| Work instructions |
Print all entries below exactly as they appear.

| Information provided |
Definition get_summary_statistics (self : t) : M stats :=
  d ← load (df self);
  total ← calculate_total_revenue self;
  average ←
    (if pd.has_column d "revenue" then
       s ← getitem (df self) "revenue";
       xs ← numeric_values s;
       mret (NFloat (mean_floats xs))
     else mret (NInt 0));
  products ←
    (if pd.has_column d "product" then
       s ← getitem (df self) "product"; mret (agg.nunique s)
     else mret 0%nat);
  regions ←
    (if pd.has_column d "region" then
       s ← getitem (df self) "region"; mret (agg.nunique s)
     else mret 0%nat);
  start ←
    (if pd.has_column d "date" then
       s ← getitem (df self) "date"; start ← agg.min_str s; mret (Some start)
     else mret None);
  end_ ←
    (if pd.has_column d "date" then
       s ← getitem (df self) "date"; end_ ← agg.max_str s; mret (Some end_)
     else mret None);
  mret {| total_transactions := pd.nrows d;
          total_revenue := total;
          average_revenue_per_transaction := average;
          unique_products := products;
          unique_regions := regions;
          date_range_start := start;
          date_range_end := end_ |}.

End DataAnalyzer.
End DataAnalyzer.

(** ** [map_column_names] (app.py) *)

Module ColumnMapper.

Abbreviation mapping := (gmap string string).

(** [v in [m for m in column_mapping.values()]] *)
Definition in_values (v : string) (m : mapping) : bool :=
  bool_decide (v ∈ (map_to_list m).*2).

(** [col in [a, b]] for a list of string literals *)
Definition one_of (s : string) (l : list string) : bool :=
  bool_decide (s ∈ l).

(** A [for col in df_columns:] loop whose body may [break]: the body
    returns the new state and whether it broke out of the loop. *)
Fixpoint for_break {S : Type} (body : string → S → S * bool)
    (df_columns : list string) (s : S) : S :=
  match df_columns with
  | [] => s
  | col :: rest =>
      let '(s', brk) := body col s in
      if brk then s' else for_break body rest s'
  end.

(** [col_lower = col.lower().strip()] *)
Definition col_lower (col : string) : string := Str.strip (Str.lower col).

(** Lines 106-116: the date loop. *)
Definition date_body (col : string) (column_mapping : mapping) : mapping * bool :=
  let cl := col_lower col in
  if Str.contains "date" cl then
    if Str.contains "order" cl || Str.contains "transaction" cl || Str.contains "sale" cl
    then (<[col := "date"]> column_mapping, true)
    else if Str.contains "date" cl && negb (in_values "date" column_mapping)
    then (<[col := "date"]> column_mapping, true)
    else (column_mapping, false)
  else (column_mapping, false).

(** Lines 119-129: the product loop. *)
Definition product_body (col : string) (column_mapping : mapping) : mapping * bool :=
  let cl := col_lower col in
  if Str.contains "product" cl && Str.contains "name" cl
  then (<[col := "product"]> column_mapping, true)
  else if Str.contains "product" cl && negb (in_values "product" column_mapping)
  then (<[col := "product"]> column_mapping, true)
  else if (Str.contains "item" cl || Str.contains "name" cl)
          && negb (in_values "product" column_mapping)
  then (<[col := "product"]> column_mapping, true)
  else (column_mapping, false).

(** Lines 133-157: the three region loops share [region_found]. *)
Definition region_exact_body (col : string) (s : mapping * bool) : (mapping * bool) * bool :=
  let '(column_mapping, region_found) := s in
  if String.eqb (col_lower col) "region"
  then ((<[col := "region"]> column_mapping, true), true)
  else (s, false).

Definition region_partial_body (col : string) (s : mapping * bool) : (mapping * bool) * bool :=
  let '(column_mapping, region_found) := s in
  if Str.contains "region" (col_lower col)
  then ((<[col := "region"]> column_mapping, true), true)
  else (s, false).

Definition region_last_body (col : string) (column_mapping : mapping) : mapping * bool :=
  if one_of (col_lower col) ["state"; "country"]
  then (<[col := "region"]> column_mapping, true)
  else (column_mapping, false).

Definition region_loops (df_columns : list string) (column_mapping : mapping) : mapping :=
  let region_found := false in
  let '(column_mapping, region_found) :=
    for_break region_exact_body df_columns (column_mapping, region_found) in
  let '(column_mapping, region_found) :=
    if negb region_found
    then for_break region_partial_body df_columns (column_mapping, region_found)
    else (column_mapping, region_found) in
  if negb region_found
  then for_break region_last_body df_columns column_mapping
  else column_mapping.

| Answer to this exercise |
Definition get_summary_statistics (self : t) : M stats :=
  d ← load (df self);
  total ← calculate_total_revenue self;
  average ←
    (if pd.has_column d "revenue" then
       s ← getitem (df self) "revenue";
       xs ← numeric_values s;
       mret (NFloat (mean_floats xs))
     else mret (NInt 0));
  products ←
    (if pd.has_column d "product" then
       s ← getitem (df self) "product"; mret (agg.nunique s)
     else mret 0%nat);
  regions ←
    (if pd.has_column d "region" then
       s ← getitem (df self) "region"; mret (agg.nunique s)
     else mret 0%nat);
  start ←
    (if pd.has_column d "date" then
       s ← getitem (df self) "date"; start ← agg.min_str s; mret (Some start)
     else mret None);
  end_ ←
    (if pd.has_column d "date" then
       s ← getitem (df self) "date"; end_ ← agg.max_str s; mret (Some end_)
     else mret None);
  mret {| total_transactions := pd.nrows d;
          total_revenue := total;
          average_revenue_per_transaction := average;
          unique_products := products;
          unique_regions := regions;
          date_range_start := start;
          date_range_end := end_ |}.

End DataAnalyzer.
End DataAnalyzer.

(** ** [map_column_names] (app.py) *)

Module ColumnMapper.

Abbreviation mapping := (gmap string string).

(** [v in [m for m in column_mapping.values()]] *)
Definition in_values (v : string) (m : mapping) : bool :=
  bool_decide (v ∈ (map_to_list m).*2).

(** [col in [a, b]] for a list of string literals *)
Definition one_of (s : string) (l : list string) : bool :=
  bool_decide (s ∈ l).

(** A [for col in df_columns:] loop whose body may [break]: the body
    returns the new state and whether it broke out of the loop. *)
Fixpoint for_break {S : Type} (body : string → S → S * bool)
    (df_columns : list string) (s : S) : S :=
  match df_columns with
  | [] => s
  | col :: rest =>
      let '(s', brk) := body col s in
      if brk then s' else for_break body rest s'
  end.

(** [col_lower = col.lower().strip()] *)
Definition col_lower (col : string) : string := Str.strip (Str.lower col).

(** Lines 106-116: the date loop. *)
Definition date_body (col : string) (column_mapping : mapping) : mapping * bool :=
  let cl := col_lower col in
  if Str.contains "date" cl then
    if Str.contains "order" cl || Str.contains "transaction" cl || Str.contains "sale" cl
    then (<[col := "date"]> column_mapping, true)
    else if Str.contains "date" cl && negb (in_values "date" column_mapping)
    then (<[col := "date"]> column_mapping, true)
    else (column_mapping, false)
  else (column_mapping, false).

(** Lines 119-129: the product loop. *)
Definition product_body (col : string) (column_mapping : mapping) : mapping * bool :=
  let cl := col_lower col in
  if Str.contains "product" cl && Str.contains "name" cl
  then (<[col := "product"]> column_mapping, true)
  else if Str.contains "product" cl && negb (in_values "product" column_mapping)
  then (<[col := "product"]> column_mapping, true)
  else if (Str.contains "item" cl || Str.contains "name" cl)
          && negb (in_values "product" column_mapping)
  then (<[col := "product"]> column_mapping, true)
  else (column_mapping, false).

(** Lines 133-157: the three region loops share [region_found]. *)
Definition region_exact_body (col : string) (s : mapping * bool) : (mapping * bool) * bool :=
  let '(column_mapping, region_found) := s in
  if String.eqb (col_lower col) "region"
  then ((<[col := "region"]> column_mapping, true), true)
  else (s, false).

Definition region_partial_body (col : string) (s : mapping * bool) : (mapping * bool) * bool :=
  let '(column_mapping, region_found) := s in
  if Str.contains "region" (col_lower col)
  then ((<[col := "region"]> column_mapping, true), true)
  else (s, false).

Definition region_last_body (col : string) (column_mapping : mapping) : mapping * bool :=
  if one_of (col_lower col) ["state"; "country"]
  then (<[col := "region"]> column_mapping, true)
  else (column_mapping, false).

Definition region_loops (df_columns : list string) (column_mapping : mapping) : mapping :=
  let region_found := false in
  let '(column_mapping, region_found) :=
    for_break region_exact_body df_columns (column_mapping, region_found) in
  let '(column_mapping, region_found) :=
    if negb region_found
    then for_break region_partial_body df_columns (column_mapping, region_found)
    else (column_mapping, region_found) in
  if negb region_found
  then for_break region_last_body df_columns column_mapping
  else column_mapping.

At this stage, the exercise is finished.